_What is needed_:
Scan the records below. Copy every line in which the word "sentinelPath" appears.
* * *
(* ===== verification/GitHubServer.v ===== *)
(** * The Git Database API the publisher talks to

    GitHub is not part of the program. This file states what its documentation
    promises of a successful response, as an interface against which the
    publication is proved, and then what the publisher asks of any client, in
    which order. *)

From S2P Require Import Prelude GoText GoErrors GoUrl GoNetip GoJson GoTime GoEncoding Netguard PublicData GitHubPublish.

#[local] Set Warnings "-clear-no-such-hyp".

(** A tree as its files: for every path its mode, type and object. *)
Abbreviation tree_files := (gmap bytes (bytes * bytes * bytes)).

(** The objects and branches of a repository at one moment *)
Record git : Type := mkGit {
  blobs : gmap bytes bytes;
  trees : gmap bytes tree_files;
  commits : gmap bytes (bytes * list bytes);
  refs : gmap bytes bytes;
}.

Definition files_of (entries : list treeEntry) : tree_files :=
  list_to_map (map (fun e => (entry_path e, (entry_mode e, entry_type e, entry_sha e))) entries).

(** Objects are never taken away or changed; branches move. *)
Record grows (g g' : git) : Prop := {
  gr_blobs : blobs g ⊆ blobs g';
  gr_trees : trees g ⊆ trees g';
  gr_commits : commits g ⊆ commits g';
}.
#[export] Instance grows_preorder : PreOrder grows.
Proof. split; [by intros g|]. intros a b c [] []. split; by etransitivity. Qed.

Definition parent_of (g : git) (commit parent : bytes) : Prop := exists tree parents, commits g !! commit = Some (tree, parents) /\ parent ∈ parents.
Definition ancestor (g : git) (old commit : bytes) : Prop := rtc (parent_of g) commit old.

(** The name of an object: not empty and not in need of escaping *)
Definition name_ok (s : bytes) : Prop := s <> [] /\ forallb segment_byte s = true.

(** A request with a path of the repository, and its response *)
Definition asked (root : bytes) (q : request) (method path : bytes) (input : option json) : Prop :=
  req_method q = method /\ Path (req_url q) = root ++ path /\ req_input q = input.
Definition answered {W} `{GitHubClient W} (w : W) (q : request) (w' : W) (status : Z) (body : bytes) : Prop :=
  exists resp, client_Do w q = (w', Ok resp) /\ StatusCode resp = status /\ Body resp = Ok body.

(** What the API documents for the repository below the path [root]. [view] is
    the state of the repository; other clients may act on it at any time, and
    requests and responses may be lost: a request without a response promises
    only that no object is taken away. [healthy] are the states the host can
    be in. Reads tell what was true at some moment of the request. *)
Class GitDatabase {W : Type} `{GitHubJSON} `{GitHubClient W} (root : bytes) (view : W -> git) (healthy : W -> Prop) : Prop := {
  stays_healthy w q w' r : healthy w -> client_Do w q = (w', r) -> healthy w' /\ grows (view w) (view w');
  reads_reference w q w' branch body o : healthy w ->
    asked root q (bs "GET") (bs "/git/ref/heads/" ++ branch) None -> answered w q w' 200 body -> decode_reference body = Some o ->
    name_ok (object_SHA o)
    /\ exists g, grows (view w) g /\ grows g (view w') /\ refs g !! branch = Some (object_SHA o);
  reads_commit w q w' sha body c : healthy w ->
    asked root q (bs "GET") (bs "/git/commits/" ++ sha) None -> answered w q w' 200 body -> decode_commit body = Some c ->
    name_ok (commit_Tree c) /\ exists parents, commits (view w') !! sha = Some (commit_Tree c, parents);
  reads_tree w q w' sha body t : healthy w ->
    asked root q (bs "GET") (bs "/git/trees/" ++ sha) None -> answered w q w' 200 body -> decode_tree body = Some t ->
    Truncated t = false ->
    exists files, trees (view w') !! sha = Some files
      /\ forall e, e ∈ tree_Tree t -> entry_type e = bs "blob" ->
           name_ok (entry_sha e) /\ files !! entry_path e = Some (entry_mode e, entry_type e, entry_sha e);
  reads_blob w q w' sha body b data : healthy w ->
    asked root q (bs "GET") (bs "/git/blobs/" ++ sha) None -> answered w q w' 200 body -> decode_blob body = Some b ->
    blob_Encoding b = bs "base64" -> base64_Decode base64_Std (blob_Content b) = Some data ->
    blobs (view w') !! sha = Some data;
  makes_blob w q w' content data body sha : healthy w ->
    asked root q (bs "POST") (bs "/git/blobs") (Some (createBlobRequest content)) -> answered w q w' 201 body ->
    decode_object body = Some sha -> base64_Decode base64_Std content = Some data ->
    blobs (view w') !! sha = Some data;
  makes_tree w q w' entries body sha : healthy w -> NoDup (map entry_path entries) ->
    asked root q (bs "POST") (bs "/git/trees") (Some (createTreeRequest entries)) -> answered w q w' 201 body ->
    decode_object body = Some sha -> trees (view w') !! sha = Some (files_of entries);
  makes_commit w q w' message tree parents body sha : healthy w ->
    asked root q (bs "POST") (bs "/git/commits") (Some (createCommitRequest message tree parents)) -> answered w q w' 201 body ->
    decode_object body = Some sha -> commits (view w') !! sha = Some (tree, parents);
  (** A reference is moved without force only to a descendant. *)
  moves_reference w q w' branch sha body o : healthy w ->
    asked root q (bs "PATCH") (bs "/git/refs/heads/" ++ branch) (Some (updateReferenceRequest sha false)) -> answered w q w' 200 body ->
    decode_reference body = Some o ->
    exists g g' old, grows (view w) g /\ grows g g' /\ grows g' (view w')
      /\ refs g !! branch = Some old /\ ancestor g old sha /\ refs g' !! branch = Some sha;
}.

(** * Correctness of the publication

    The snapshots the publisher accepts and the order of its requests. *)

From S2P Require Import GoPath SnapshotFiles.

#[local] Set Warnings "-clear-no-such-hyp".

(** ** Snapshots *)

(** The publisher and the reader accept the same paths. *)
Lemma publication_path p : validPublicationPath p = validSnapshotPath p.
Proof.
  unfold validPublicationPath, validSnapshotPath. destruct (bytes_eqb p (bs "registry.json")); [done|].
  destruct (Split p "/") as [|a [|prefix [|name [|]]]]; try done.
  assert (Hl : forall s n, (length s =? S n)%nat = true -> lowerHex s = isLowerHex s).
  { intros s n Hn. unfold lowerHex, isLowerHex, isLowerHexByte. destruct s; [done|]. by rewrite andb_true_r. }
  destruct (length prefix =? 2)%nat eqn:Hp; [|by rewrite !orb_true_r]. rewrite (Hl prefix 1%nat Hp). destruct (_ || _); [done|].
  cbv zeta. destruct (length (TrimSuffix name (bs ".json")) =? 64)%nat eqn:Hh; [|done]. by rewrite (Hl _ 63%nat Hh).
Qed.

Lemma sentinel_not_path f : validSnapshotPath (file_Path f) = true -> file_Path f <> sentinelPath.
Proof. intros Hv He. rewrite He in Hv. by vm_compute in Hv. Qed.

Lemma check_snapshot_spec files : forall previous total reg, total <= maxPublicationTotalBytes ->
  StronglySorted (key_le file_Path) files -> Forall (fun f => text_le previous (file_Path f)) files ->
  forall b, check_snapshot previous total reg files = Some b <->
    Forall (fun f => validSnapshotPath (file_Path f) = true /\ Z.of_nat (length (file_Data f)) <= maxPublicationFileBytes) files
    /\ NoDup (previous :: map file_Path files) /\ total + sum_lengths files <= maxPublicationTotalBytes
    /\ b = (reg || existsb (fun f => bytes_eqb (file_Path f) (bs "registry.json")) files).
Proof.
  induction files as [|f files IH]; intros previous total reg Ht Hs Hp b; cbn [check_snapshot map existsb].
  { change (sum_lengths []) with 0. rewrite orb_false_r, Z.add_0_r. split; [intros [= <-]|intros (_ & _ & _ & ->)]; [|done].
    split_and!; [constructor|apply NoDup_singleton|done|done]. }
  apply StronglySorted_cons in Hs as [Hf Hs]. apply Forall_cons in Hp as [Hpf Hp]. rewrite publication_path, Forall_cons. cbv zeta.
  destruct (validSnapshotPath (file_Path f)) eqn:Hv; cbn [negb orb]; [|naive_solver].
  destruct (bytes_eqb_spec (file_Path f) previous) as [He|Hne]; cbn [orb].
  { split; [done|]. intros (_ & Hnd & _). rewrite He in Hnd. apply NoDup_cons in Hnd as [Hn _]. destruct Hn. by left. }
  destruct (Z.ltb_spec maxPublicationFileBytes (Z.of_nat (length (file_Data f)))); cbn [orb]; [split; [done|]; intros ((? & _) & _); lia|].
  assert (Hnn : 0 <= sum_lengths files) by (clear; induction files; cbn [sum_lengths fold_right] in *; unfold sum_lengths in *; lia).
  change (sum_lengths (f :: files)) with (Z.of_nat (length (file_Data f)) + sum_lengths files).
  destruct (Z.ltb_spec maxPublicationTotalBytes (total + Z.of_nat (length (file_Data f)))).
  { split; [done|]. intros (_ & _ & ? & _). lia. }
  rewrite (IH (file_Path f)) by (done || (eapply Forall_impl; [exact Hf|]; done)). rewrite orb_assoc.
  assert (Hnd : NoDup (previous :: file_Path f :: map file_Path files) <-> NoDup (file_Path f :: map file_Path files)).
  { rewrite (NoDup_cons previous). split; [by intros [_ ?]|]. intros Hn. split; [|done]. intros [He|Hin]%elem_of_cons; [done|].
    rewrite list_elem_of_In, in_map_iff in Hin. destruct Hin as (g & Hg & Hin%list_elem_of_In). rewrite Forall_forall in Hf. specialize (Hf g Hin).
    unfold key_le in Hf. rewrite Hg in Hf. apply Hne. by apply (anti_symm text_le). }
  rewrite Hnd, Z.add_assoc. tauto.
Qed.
* * *
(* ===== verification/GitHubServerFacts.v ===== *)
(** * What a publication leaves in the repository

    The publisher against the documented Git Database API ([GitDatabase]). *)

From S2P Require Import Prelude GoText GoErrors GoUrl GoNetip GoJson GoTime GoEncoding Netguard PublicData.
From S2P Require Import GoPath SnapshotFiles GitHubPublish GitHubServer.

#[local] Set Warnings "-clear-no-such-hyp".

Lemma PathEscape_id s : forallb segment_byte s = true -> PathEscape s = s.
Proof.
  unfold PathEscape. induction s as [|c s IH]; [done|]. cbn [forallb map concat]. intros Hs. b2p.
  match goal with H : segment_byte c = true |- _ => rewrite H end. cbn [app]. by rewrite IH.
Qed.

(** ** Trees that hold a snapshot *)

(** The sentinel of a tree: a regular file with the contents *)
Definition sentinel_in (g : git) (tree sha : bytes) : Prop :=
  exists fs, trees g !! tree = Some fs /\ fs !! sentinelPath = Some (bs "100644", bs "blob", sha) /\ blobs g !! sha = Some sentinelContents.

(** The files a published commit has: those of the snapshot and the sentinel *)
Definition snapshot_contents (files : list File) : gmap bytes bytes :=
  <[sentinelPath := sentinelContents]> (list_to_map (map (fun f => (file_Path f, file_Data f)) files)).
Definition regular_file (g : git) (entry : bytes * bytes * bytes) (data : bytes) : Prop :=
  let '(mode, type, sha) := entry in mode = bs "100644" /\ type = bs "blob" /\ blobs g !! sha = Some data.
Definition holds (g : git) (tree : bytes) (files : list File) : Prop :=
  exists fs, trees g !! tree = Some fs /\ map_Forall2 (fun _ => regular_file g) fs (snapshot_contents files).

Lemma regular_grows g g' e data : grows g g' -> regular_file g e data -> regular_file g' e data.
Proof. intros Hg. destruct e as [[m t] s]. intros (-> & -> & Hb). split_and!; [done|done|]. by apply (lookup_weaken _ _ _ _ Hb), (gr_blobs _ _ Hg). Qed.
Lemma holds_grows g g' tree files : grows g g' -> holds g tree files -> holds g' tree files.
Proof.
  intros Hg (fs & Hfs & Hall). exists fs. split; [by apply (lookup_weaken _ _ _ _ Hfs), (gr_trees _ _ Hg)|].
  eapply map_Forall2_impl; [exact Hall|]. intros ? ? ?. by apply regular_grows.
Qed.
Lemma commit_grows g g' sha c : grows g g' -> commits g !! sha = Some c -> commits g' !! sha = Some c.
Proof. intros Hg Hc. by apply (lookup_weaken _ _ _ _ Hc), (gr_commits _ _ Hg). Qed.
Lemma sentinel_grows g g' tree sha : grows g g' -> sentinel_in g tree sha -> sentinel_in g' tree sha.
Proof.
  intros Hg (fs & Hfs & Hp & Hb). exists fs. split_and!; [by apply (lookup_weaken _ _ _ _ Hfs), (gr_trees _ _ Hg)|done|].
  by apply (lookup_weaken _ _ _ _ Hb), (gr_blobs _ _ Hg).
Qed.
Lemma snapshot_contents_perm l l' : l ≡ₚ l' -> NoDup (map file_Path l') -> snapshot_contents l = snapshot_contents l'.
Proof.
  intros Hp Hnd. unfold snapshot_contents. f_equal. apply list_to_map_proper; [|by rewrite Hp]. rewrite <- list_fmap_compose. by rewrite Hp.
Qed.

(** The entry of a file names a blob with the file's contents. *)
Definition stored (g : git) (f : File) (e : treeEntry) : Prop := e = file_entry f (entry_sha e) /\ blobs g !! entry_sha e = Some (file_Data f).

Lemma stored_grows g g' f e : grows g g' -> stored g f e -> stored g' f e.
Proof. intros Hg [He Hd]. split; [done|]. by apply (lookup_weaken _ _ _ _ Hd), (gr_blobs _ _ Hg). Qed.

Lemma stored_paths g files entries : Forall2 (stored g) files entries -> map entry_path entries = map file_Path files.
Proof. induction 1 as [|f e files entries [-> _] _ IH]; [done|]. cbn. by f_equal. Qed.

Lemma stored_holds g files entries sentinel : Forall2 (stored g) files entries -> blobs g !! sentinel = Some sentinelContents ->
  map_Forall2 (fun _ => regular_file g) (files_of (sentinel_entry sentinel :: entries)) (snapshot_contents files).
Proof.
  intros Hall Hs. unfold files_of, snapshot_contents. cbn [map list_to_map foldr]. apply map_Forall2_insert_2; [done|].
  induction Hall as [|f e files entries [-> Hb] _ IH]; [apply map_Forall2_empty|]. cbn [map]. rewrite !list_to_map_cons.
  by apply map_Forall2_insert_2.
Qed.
* * *
_Finished exercise_:
Lemma sentinel_not_path f : validSnapshotPath (file_Path f) = true -> file_Path f <> sentinelPath.
  exists fs, trees g !! tree = Some fs /\ fs !! sentinelPath = Some (bs "100644", bs "blob", sha) /\ blobs g !! sha = Some sentinelContents.
  <[sentinelPath := sentinelContents]> (list_to_map (map (fun f => (file_Path f, file_Data f)) files)).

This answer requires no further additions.